[Problem to work on] Go through the entries below and print, exactly, the lines starting at the one with "first_row_table = [header_row; data_row]" and ending at the one with "(cell_texts (find_all [lit", keeping both ends and no others.

(Excerpts from a dataset)
(** C9.  A record of any of the four strategies has a summary of at most
    400 characters.  The record keeps the first 400 characters of the
    summary its candidate was given: for the static strategy that is the
    summary chosen for the [article] element, not truncated when chosen
    and when the validity classifier reads it, and the longest of the
    qualifying class-selector candidates when there are any. *)
Theorem summary_truncated_at_assembly (urljoin : str -> str -> str)
    (url_path : str -> str) (extract_date : node -> option node -> str)
    (soup : node) (fetched : list (option node)) (url : str)
    (a : extracted_article) :
  In a (scrape_static_article urljoin url_path extract_date soup url)
  \/ In a (scrape_headlines urljoin url_path extract_date soup url)
  \/ In a (crawl_pages urljoin url_path extract_date fetched url)
  \/ In a (scrape_js urljoin url_path extract_date soup url) ->
  length (summary a) <= 400
  /\ (In a (scrape_static_article urljoin url_path extract_date soup url) ->
      exists article,
        In article (find_all [lit "article"] soup)
        /\ summary a = firstn 400 (select_summary article)
        /\ is_valid_article (title a) (select_summary article) (link a) = Some true
        /\ (selector_candidates article <> [] ->
            In (select_summary article) (selector_candidates article)
            /\ forall c, In c (selector_candidates article) ->
                         good_summary c = true
                         /\ length c <= length (select_summary article))).
Proof.
  intros H. split.
  - assert (Hw : well_built a); [|exact (proj1 Hw)].
    destruct H as [H|[H|[H|H]]]; revert a H; apply Forall_forall.
    + apply scrape_static_article_well_built.
    + apply scrape_headlines_well_built.
    + apply crawl_pages_well_built.
    + apply scrape_js_well_built.
  - intros Hs. apply scrape_static_article_summary in Hs as [article [Hi [Hs Hv]]].
    exists article. split; [exact Hi|]. split; [exact Hs|]. split; [exact Hv|].
    apply select_summary_longest.
Qed.

Lemma summary_truncated_at_assembly_witness :
  In story_record
     (scrape_static_article urljoin_absolute Url.path no_date story_page
                            (lit "https://x.test/"))
  /\ length (summary story_record) <= 400.
Proof.
  assert (H : In story_record
                 (scrape_static_article urljoin_absolute Url.path no_date
                                        story_page (lit "https://x.test/")))
    by (vm_compute; left; reflexivity).
  split; [exact H|].
  exact (proj1 (@summary_truncated_at_assembly urljoin_absolute Url.path no_date
                  story_page [] (lit "https://x.test/") story_record
                  (or_introl H))).
Defined.

(** C10, counterexample.  The page has the same title twice: in an [h2]
    that comes first in the document, and in an [h1] after it.
    [scrape_headlines] goes through all [h1] before any [h2], so the record
    it keeps is the one of the [h1], the second occurrence in document
    order. *)
Lemma scrape_headlines_keeps_later_heading :
  map name (find_all HEADLINE_TAGS two_headings) = [lit "h2"; lit "h1"]
  /\ map (fun h => clean_text (get_text h)) (find_all HEADLINE_TAGS two_headings)
     = [lit headline; lit headline]
  /\ map (fun h => get (lit "href") h) (find_all [lit "a"] two_headings)
     = [lit "https://x.test/first"; lit "https://x.test/second"]
  /\ map link (scrape_headlines urljoin_absolute Url.path no_date two_headings
                                (lit "https://x.test/"))
     = [lit "https://x.test/second"].
Proof. vm_compute. repeat split. Qed.

(** C10, as the code has it.  The list a strategy returns has no two records whose
    cleaned titles are equal after lower-casing, and each record was built
    from the first candidate with that lower-cased title in the order the
    strategy goes through its candidates: for [scrape_static_article] the
    [article] elements in document order; for [scrape_headlines] all [h1]
    in document order, then all [h2], all [h3] and all [h4]. *)
Theorem strategy_titles_unique (urljoin : str -> str -> str)
    (url_path : str -> str) (extract_date : node -> option node -> str)
    (soup : node) (url : str) :
  NoDup (map key (scrape_static_article urljoin url_path extract_date soup url))
  /\ NoDup (map key (scrape_headlines urljoin url_path extract_date soup url))
  /\ (forall a,
         In a (scrape_static_article urljoin url_path extract_date soup url) ->
         first_with_key static_title
           (static_build urljoin url_path extract_date soup url)
           (find_all [lit "article"] soup) a)
  /\ (forall a,
         In a (scrape_headlines urljoin url_path extract_date soup url) ->
         first_with_key headline_title
           (headline_build urljoin url_path extract_date soup url)
           (headline_candidates soup) a)
  /\ headline_candidates soup
     = find_all_located [lit "h1"] soup ++ find_all_located [lit "h2"] soup
       ++ find_all_located [lit "h3"] soup ++ find_all_located [lit "h4"] soup.
Proof.
  rewrite scrape_static_article_scan, scrape_headlines_scan.
  split; [|split; [|split; [|split]]].
  - apply scan_NoDup; [apply static_build_title | constructor | apply incl_nil_l].
  - apply scan_NoDup; [apply headline_build_title | constructor | apply incl_nil_l].
  - intros a H. apply scan_first in H; [|apply static_build_title].
    destruct H as [[]|[H _]]. exact H.
  - intros a H. apply scan_first in H; [|apply headline_build_title].
    destruct H as [[]|[H _]]. exact H.
  - unfold headline_candidates. cbn [HEADLINE_TAGS lits map flat_map].
    now rewrite app_nil_r.
Qed.

Lemma strategy_titles_unique_witness :
  In story_record
     (scrape_static_article urljoin_absolute Url.path no_date story_page
                            (lit "https://x.test/"))
  /\ first_with_key static_title
       (static_build urljoin_absolute Url.path no_date story_page
                     (lit "https://x.test/"))
       (find_all [lit "article"] story_page) story_record.
Proof.
  assert (H : In story_record
                 (scrape_static_article urljoin_absolute Url.path no_date
                                        story_page (lit "https://x.test/")))
    by (vm_compute; left; reflexivity).
  split; [exact H|].
  exact (proj1 (proj2 (proj2 (@strategy_titles_unique urljoin_absolute Url.path
                                 no_date story_page (lit "https://x.test/"))))
           story_record H).
Defined.

End ClaimsStrategies.

Section ClaimsDetail.
Import Py Dom Detail Samples.
Local Open Scope string_scope.
Local Open Scope list_scope.
Local Open Scope nat_scope.

(** C2 (the code departs from the specification).  A table whose first
    row is the header row [A], [B], of [th] cells, and whose one body row
    [1], [2] is in a [tbody]: the body row has as many cells as there
    are headers, so the specification has it come back as the mapping
    of [A] to [1] and [B] to [2]; the code returns the table without any
    row.  The headers come from the first row, the rows are read from the
    [tbody], and the first of those is passed over as if it were the
    header row.  In the opposite case, a [thead] and no [tbody], the rows
    are read from the whole table and none is passed over: the header row
    comes back as a data row before the body row. *)
Theorem table_body_row_lost :
  (headers (table_data first_row_table) = [lit "A"; lit "B"]
   /\ find_all [lit "tr"] first_row_table = [header_row; data_row]
   /\ cell_texts (find_all [lit "td"; lit "th"] data_row) = [lit "1"; lit "2"]
   /\ row_as_specified (headers (table_data first_row_table))
                       (cell_texts (find_all [lit "td"; lit "th"] data_row))
      = RowDict [(lit "A", lit "1"); (lit "B", lit "2")]
   /\ body_rows first_row_table (headers (table_data first_row_table)) = []
   /\ extract_structured_tables (page [first_row_table])
      = [TableRecord [lit "A"; lit "B"] [] []])
  /\ (headers (table_data headed_table) = [lit "A"; lit "B"]
      /\ body_rows headed_table (headers (table_data headed_table))
         = [header_row; data_row]
      /\ extract_structured_tables (page [headed_table])
         = [TableRecord [lit "A"; lit "B"]
                        [ RowDict [(lit "A", lit "A"); (lit "B", lit "B")];
                          RowDict [(lit "A", lit "1"); (lit "B", lit "2")] ]
                        []]).
Proof. vm_compute. repeat split. Qed.

(** C3.  No section of the result has empty content.  A heading that is
    followed, up to the next heading or the end of the traversal, by no
    block whose text qualifies leaves no trace: the result is the one of
    the traversal without that heading and its blocks.  On [h2 X], [h2 Y]
    and a paragraph with a qualifying text the result is one section,
    headed [Y], with that text. *)
Theorem sections_never_empty :
  (forall soup : node,
      Forall (fun s => content s <> []) (extract_content_sections soup))
  /\ (forall (pre blocks rest : list node) (h : node),
         named heading_tags h = true ->
         Forall inert blocks ->
         starts_with_heading rest ->
         build_sections (pre ++ h :: blocks ++ rest) = build_sections (pre ++ rest))
  /\ (forall x y p : str,
         meaningful (clean_text p) = true ->
         extract_content_sections
           (page [Elem (lit "h2") [] [Text x]; Elem (lit "h2") [] [Text y];
                  Elem (lit "p") [] [Text p]])
         = [Section_ (clean_text y) 2 [clean_text p]]).
Proof.
  split; [|split].
  - intros soup. apply build_sections_filled.
  - intros pre blocks rest h. apply build_sections_drop.
  - intros x y p H. unfold extract_content_sections, build_sections, section_step.
    cbn -[clean_text meaningful]. rewrite !app_nil_r, H. reflexivity.
Qed.

Lemma sections_never_empty_witness :
  let paragraph := lit "A paragraph of qualifying text." in
  (named heading_tags (el "h2" [txt "X"]) = true
   /\ Forall inert [el "p" [txt "too short"]]
   /\ starts_with_heading [el "h2" [txt "Y"]; Elem (lit "p") [] [Text paragraph]]
   /\ build_sections ([] ++ el "h2" [txt "X"] :: [el "p" [txt "too short"]]
                      ++ [el "h2" [txt "Y"]; Elem (lit "p") [] [Text paragraph]])
      = [Section_ (lit "Y") 2 [paragraph]])
  /\ (meaningful (clean_text paragraph) = true
      /\ extract_content_sections
           (page [Elem (lit "h2") [] [Text (lit "X")];
                  Elem (lit "h2") [] [Text (lit "Y")];
                  Elem (lit "p") [] [Text paragraph]])
         = [Section_ (lit "Y") 2 [paragraph]]).
Proof.
  intros paragraph.
  assert (H1 : named heading_tags (el "h2" [txt "X"]) = true) by reflexivity.
  assert (H2 : Forall inert [el "p" [txt "too short"]]).
  { constructor; [|constructor]. split; [reflexivity | right; reflexivity]. }
  assert (H3 : starts_with_heading
                 [el "h2" [txt "Y"]; Elem (lit "p") [] [Text paragraph]])
    by reflexivity.
  assert (H4 : meaningful (clean_text paragraph) = true) by reflexivity.
  destruct sections_never_empty as [_ [Hdrop Hex]].
  split.
  - split; [exact H1|]. split; [exact H2|]. split; [exact H3|].
    rewrite (Hdrop [] [el "p" [txt "too short"]]
               [el "h2" [txt "Y"]; Elem (lit "p") [] [Text paragraph]]
               (el "h2" [txt "X"]) H1 H2 H3).
    reflexivity.
  - split; [exact H4|].
    rewrite (Hex (lit "X") (lit "Y") paragraph H4). reflexivity.
Defined.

[Your response]
   /\ find_all [lit "tr"] first_row_table = [header_row; data_row]
   /\ cell_texts (find_all [lit "td"; lit "th"] data_row) = [lit "1"; lit "2"]
   /\ row_as_specified (headers (table_data first_row_table))
                       (cell_texts (find_all [lit "td"; lit "th"] data_row))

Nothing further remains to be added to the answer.